|
Dans
la conquête de Mars, ce sont les sondes automatiques qui occupent aujourd’hui le
devant de la scène. Mais dans les coulisses, on prépare déjà l’étape suivante :
le débarquement d’un équipage d’astronautes sur la planète rouge. Bien sûr, ce
n’est pas pour demain. D’après les estimations les plus optimistes, il faudra
attendre 2025 ou 2030. Ce n’est pas que l’aventure soit si compliquée, mais elle
est relativement coûteuse et il n’y a pas urgence. Il faut donc attendre que les
principales puissances spatiales, comme les Etats-Unis et l’Europe, achèvent
leurs programmes en cours—notamment la Station Spatiale Internationale—avant
qu’elles puissent financer un nouveau programme
d’envergure.
|
|
|
Charles Frankel (à gauche) et Robert Zubrin
(à droite) explorent un canyon "martien" sur le flanc du cratère d'impact de
Haughton (Ile de Devon, Arctique Canadien) © C. Frankel
|
|
Entre
temps, les passionnés de l’exploration martienne piaffent d’impatience. Plutôt
que d’attendre sans rien faire, ils ont fondé des associations pour étudier et
promouvoir les missions pilotées vers Mars. Je fais partie de ces « commandos »
passionnés qui ont fondé un club en France : l’Association Planète Mars. Aux
Etats-Unis, cela s’appelle la Mars Society.

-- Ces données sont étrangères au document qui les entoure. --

(** * Joplin: markdown utilities and the server's item routes

    A shallow embedding of

    - [markdownUtils] (escapeLinkUrl, unescapeLinkUrl, titleFromBody),
    - the API item routes (routes/api/items.ts) and the web content route
      (routes/index/items.ts) of the synchronisation server,
    - the model factory (models/factory.ts).

    A JavaScript string is a sequence of code units; it is modelled by
    [string], each [ascii] standing for one code unit below 256. *)

From Stdlib Require Import Ascii String List Bool Arith ZArith Lia DecimalNat DecimalString.
From stdpp Require Import base option list gmap strings.
Lemma SixAxis_constructor_outcome_witness :
  let pad := {| fn := "/dev/input/event5";
                device_name := "PLAYSTATION(R)3 Controller" |} in
  let opened := fun path => {| fn := path; device_name := "" |} in
  SixAxis_new (F:=float) (lit 0.05) (lit 0) true None [pad] opened
    = Raise TypeError /\
  List.length [false; false; false] <> 4%nat /\
  SixAxis_new (F:=float) (lit 0.05) (lit 0) true (Some [false; false; false])
    [pad] opened = Raise AssertionError /\
  List.length [false; true; false; true] = 4%nat /\
  (forall d, In d (@nil InputDevice) ->
             device_name d <> "PLAYSTATION(R)3 Controller"%string) /\
  SixAxis_new (F:=float) (lit 0.05) (lit 0) true
    (Some [false; true; false; true]) [] opened = Raise IOError /\
  (true = true ->
   exists d, In d [pad] /\
             device_name d = "PLAYSTATION(R)3 Controller"%string) /\
  exists s,
    SixAxis_new (F:=float) (lit 0.05) (lit 0) true
      (Some [false; true; false; true]) [pad] opened = Ok s /\
    is_connected s = true /\
    map invert (axes s) = [false; true; false; true].
Proof.
  intros pad opened.
  assert (H3 : List.length [false; false; false] <> 4%nat) by discriminate.
  assert (H4 : List.length [false; true; false; true] = 4%nat)
    by reflexivity.
  assert (Hno : forall d, In d (@nil InputDevice) ->
                  device_name d <> "PLAYSTATION(R)3 Controller"%string)
    by (intros d []).
  assert (Hyes : true = true ->
                 exists d, In d [pad] /\
                   device_name d = "PLAYSTATION(R)3 Controller"%string).
  { intros _. exists pad. split; [apply in_eq | reflexivity]. }
  split.
  { exact (proj1 (SixAxis_constructor_outcome float Num_float (lit 0.05)
                    (lit 0) true None [pad] opened) eq_refl). }
  split; [exact H3|]. split.
  { exact (proj1 (proj2 (SixAxis_constructor_outcome float Num_float
                           (lit 0.05) (lit 0) true
                           (Some [false; false; false]) [pad] opened))
             _ eq_refl H3). }
  split; [exact H4|]. split; [exact Hno|]. split.
  { exact (proj1 (proj2 (proj2 (SixAxis_constructor_outcome float Num_float
                                  (lit 0.05) (lit 0) true
                                  (Some [false; true; false; true]) []
                                  opened)))
             _ eq_refl H4 eq_refl Hno). }
  split; [exact Hyes|].
  destruct (proj2 (proj2 (proj2 (SixAxis_constructor_outcome float Num_float
                                   (lit 0.05) (lit 0) true
                                   (Some [false; true; false; true]) [pad]
                                   opened)))
              _ eq_refl H4 Hyes)
    as (s & E & Hc & _ & _ & _ & Hi & _).
  exists s. exact (conj E (conj Hc Hi)).
Defined.

(** What a press of START and a press of SELECT do on a controller whose
    registrations are the two defaults. *)
Lemma default_handlers_fire {F : Type} `{Num F} (self : SixAxis F) (n : nat) :
  button_handlers self = default_registrations n ->
  (exists s,
     handle_event self (mkEvent ecodes.EV_KEY 315 1) =
       Ok (s, [(reset_axis_calibration_method, BUTTON_START)]) /\
     axes s = map _reset (axes self)) /\
  (exists s,
     handle_event self (mkEvent ecodes.EV_KEY 314 1) =
       Ok (s, [(set_axis_centres_method, BUTTON_SELECT)]) /\
     axes s = map set_centre (axes self)).
Proof.
  intro Hh. unfold handle_event. cbn [ev_type ev_code ev_value].
  change (ecodes.EV_KEY =? ecodes.EV_ABS)%Z with false.
  change (ecodes.EV_KEY =? ecodes.EV_KEY)%Z with true.
  change (1 =? 1)%Z with true. cbv iota.
  change (button_of_code 315) with (Some BUTTON_START).
  change (button_of_code 314) with (Some BUTTON_SELECT).
  cbv iota. cbn [button_handlers with_buttons_pressed].
  rewrite Hh. split; eexists; split; reflexivity.
Qed.

(** X23.  With [bind_defaults], [SixAxisResource.__enter__] returns a
    connected controller whose only registrations are the two defaults.  On
    any later state with these registrations, a press of START calls
    [reset_axis_calibration] and puts every axis back to the initial
    calibration, and a press of SELECT calls [set_axis_centres] and moves
    the centre of every axis to its current value. *)
Theorem resource_default_bindings :
  forall (F : Type) (N : Num F) (dz hz : F) (invert_axes : list bool)
         (devices : list InputDevice) (opened : string -> InputDevice)
         (joystick : SixAxis F),
    SixAxisResource_enter true dz hz invert_axes devices opened
      = Ok joystick ->
    is_connected joystick = true /\
    button_handlers joystick = default_registrations 0 /\
    forall self : SixAxis F,
      button_handlers self = button_handlers joystick ->
      (exists s,
         handle_event self (mkEvent ecodes.EV_KEY 315 1) =
           Ok (s, [(reset_axis_calibration_method, BUTTON_START)]) /\
         axes s = map _reset (axes self)) /\
      (exists s,
         handle_event self (mkEvent ecodes.EV_KEY 314 1) =
           Ok (s, [(set_axis_centres_method, BUTTON_SELECT)]) /\
         axes s = map set_centre (axes self)).
Proof.
  intros F N dz hz invert_axes devices opened joystick E.
  unfold SixAxisResource_enter in E.
  destruct (SixAxis_init dz hz invert_axes) as [s0|] eqn:E0; [|discriminate].
  cbn [bind] in E.
  assert (H0 : _stop_function s0 = None /\ button_handlers s0 = [] /\
               allocated s0 = 0%nat).
  { destruct invert_axes as [|i0 [|i1 [|i2 [|i3 [|i4 rest]]]]];
      cbn in E0; try discriminate.
    inversion E0. cbn. auto. }
  destruct H0 as (Hstop & Hh0 & Hal).
  unfold connect in E. rewrite Hstop in E.
  destruct (find_controller_device "PLAYSTATION(R)3 Controller" devices)
    as [d|]; [|discriminate].
  cbn [bind snd fst] in E.
  unfold register_button_handler in E.
  cbn [build_mask shl1 bind fst snd button_handlers allocated
       _start_device_read_loop with_stop_function _stop_function axes
       buttons_pressed] in E.
  change (BUTTON_START <? 0)%Z with false in E.
  change (BUTTON_SELECT <? 0)%Z with false in E.
  cbn [bind fst snd button_handlers allocated _stop_function axes
       buttons_pressed] in E.
  inversion E; subst joystick; clear E.
  cbn [is_connected _stop_function button_handlers].
  rewrite Hh0, Hal. cbn [app].
  split; [reflexivity|]. split; [reflexivity|].
  intros self Hself. apply (default_handlers_fire self 0). exact Hself.
Qed.

Lemma resource_default_bindings_witness :
  exists joystick : SixAxis float,
    SixAxisResource_enter true (lit 0.05) (lit 0) [false; true; false; true]
      [ {| fn := "/dev/input/event5";
           device_name := "PLAYSTATION(R)3 Controller" |} ]
      (fun path => {| fn := path; device_name := "" |}) = Ok joystick /\
    is_connected joystick = true /\
    button_handlers joystick = default_registrations 0.
Proof.
  run_ok.
  match goal with
  | |- is_connected ?j = true /\ _ =>
      destruct (resource_default_bindings float Num_float (lit 0.05) (lit 0)
                  [false; true; false; true]
                  [ {| fn := "/dev/input/event5";
                       device_name := "PLAYSTATION(R)3 Controller" |} ]
                  (fun path => {| fn := path; device_name := "" |})
                  j) as (H1 & H2 & _);
      [vm_compute; reflexivity | exact (conj H1 H2)]
  end.
Defined.

(** X24.  [SixAxisResource.__enter__] fails before it looks for a device
    when [invert_axes] is [None], the default of the resource
    ([TypeError]), and when it is a list that does not have four entries
    ([AssertionError]); it raises [IOError] when the list has four entries
    and no device of the listing is named PLAYSTATION(R)3 Controller.
    Without [bind_defaults] a controller that is found is returned
    connected and without any registration, and [__exit__] disconnects
    it. *)
Theorem resource_enter_outcomes :
  forall (F : Type) (N : Num F) (bind_defaults : bool) (dz hz : F)
         (invert_axes : option (list bool)) (devices : list InputDevice)
         (opened : string -> InputDevice),
    (invert_axes = None ->
     SixAxisResource_enter_opt bind_defaults dz hz invert_axes devices opened
       = Raise TypeError) /\
    (forall l, invert_axes = Some l -> List.length l <> 4%nat ->
     SixAxisResource_enter_opt bind_defaults dz hz invert_axes devices opened
       = Raise AssertionError) /\
    (forall l, invert_axes = Some l -> List.length l = 4%nat ->
     (forall d, In d devices ->
                device_name d <> "PLAYSTATION(R)3 Controller"%string) ->
     SixAxisResource_enter_opt bind_defaults dz hz invert_axes devices opened
       = Raise IOError) /\
    (forall l, invert_axes = Some l -> List.length l = 4%nat ->
     (exists d, In d devices /\
                device_name d = "PLAYSTATION(R)3 Controller"%string) ->
     bind_defaults = false ->
     exists joystick,
       SixAxisResource_enter_opt bind_defaults dz hz invert_axes devices
         opened = Ok joystick /\
       is_connected joystick = true /\
       button_handlers joystick = [] /\
       is_connected (SixAxisResource_exit joystick) = false).
Proof.
  intros F N bind_defaults dz hz invert_axes devices opened.
  split; [|split; [|split]].
  - intros ->. reflexivity.
  - intros l -> Hlen.
    unfold SixAxisResource_enter_opt. rewrite SixAxis_new_without_connect.
    rewrite (SixAxis_init_bad dz hz l Hlen). reflexivity.
  - intros l -> Hlen Hno.
    unfold SixAxisResource_enter_opt. rewrite SixAxis_new_without_connect.
    destruct (SixAxis_init_ok dz hz l Hlen) as (s0 & E0 & Hc & _).
    rewrite E0. cbn [bind].
    rewrite (connect_no_device s0 _ devices opened); [reflexivity | | exact Hno].
    unfold is_connected. rewrite Hc. reflexivity.
  - intros l -> Hlen Hfound ->.
    unfold SixAxisResource_enter_opt. rewrite SixAxis_new_without_connect.
    destruct (SixAxis_init_ok dz hz l Hlen) as (s0 & E0 & Hc & Hh).
    rewrite E0. cbn [bind].
    unfold connect. rewrite Hc.
    destruct (find_controller_device_found _ devices Hfound) as (d & Efind).
    rewrite Efind. cbn [bind snd].
    eexists. split; [reflexivity|].
    cbn [is_connected _start_device_read_loop with_stop_function
         _stop_function button_handlers SixAxisResource_exit disconnect].
    auto.
Qed.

L’une de nos idées a été de
répéter le débarquement sur Mars dans des endroits désertiques de la Terre qui
ressemblent le plus à la planète rouge. Des équipages de six « Martionautes »
séjournent à bord d’un habitat cylindrique de 8 m de diamètre qui représente
l’atterrisseur et effectuent des expéditions sur le terrain en
scaphandre.
|
|
|
Retour au module MDRS, après une sortie sur
"Mars". L'habitat cylindrique a les mêmes dimensions que l'habitacle
préconisé pour les véritables missions pilotées vers Mars © C. Frankel
|
|
Le but du jeu est de
déterminer quels seront les principaux problèmes que l’on rencontrera sur Mars,
de tester des stratégies d’exploration, voire de mettre au point du matériel.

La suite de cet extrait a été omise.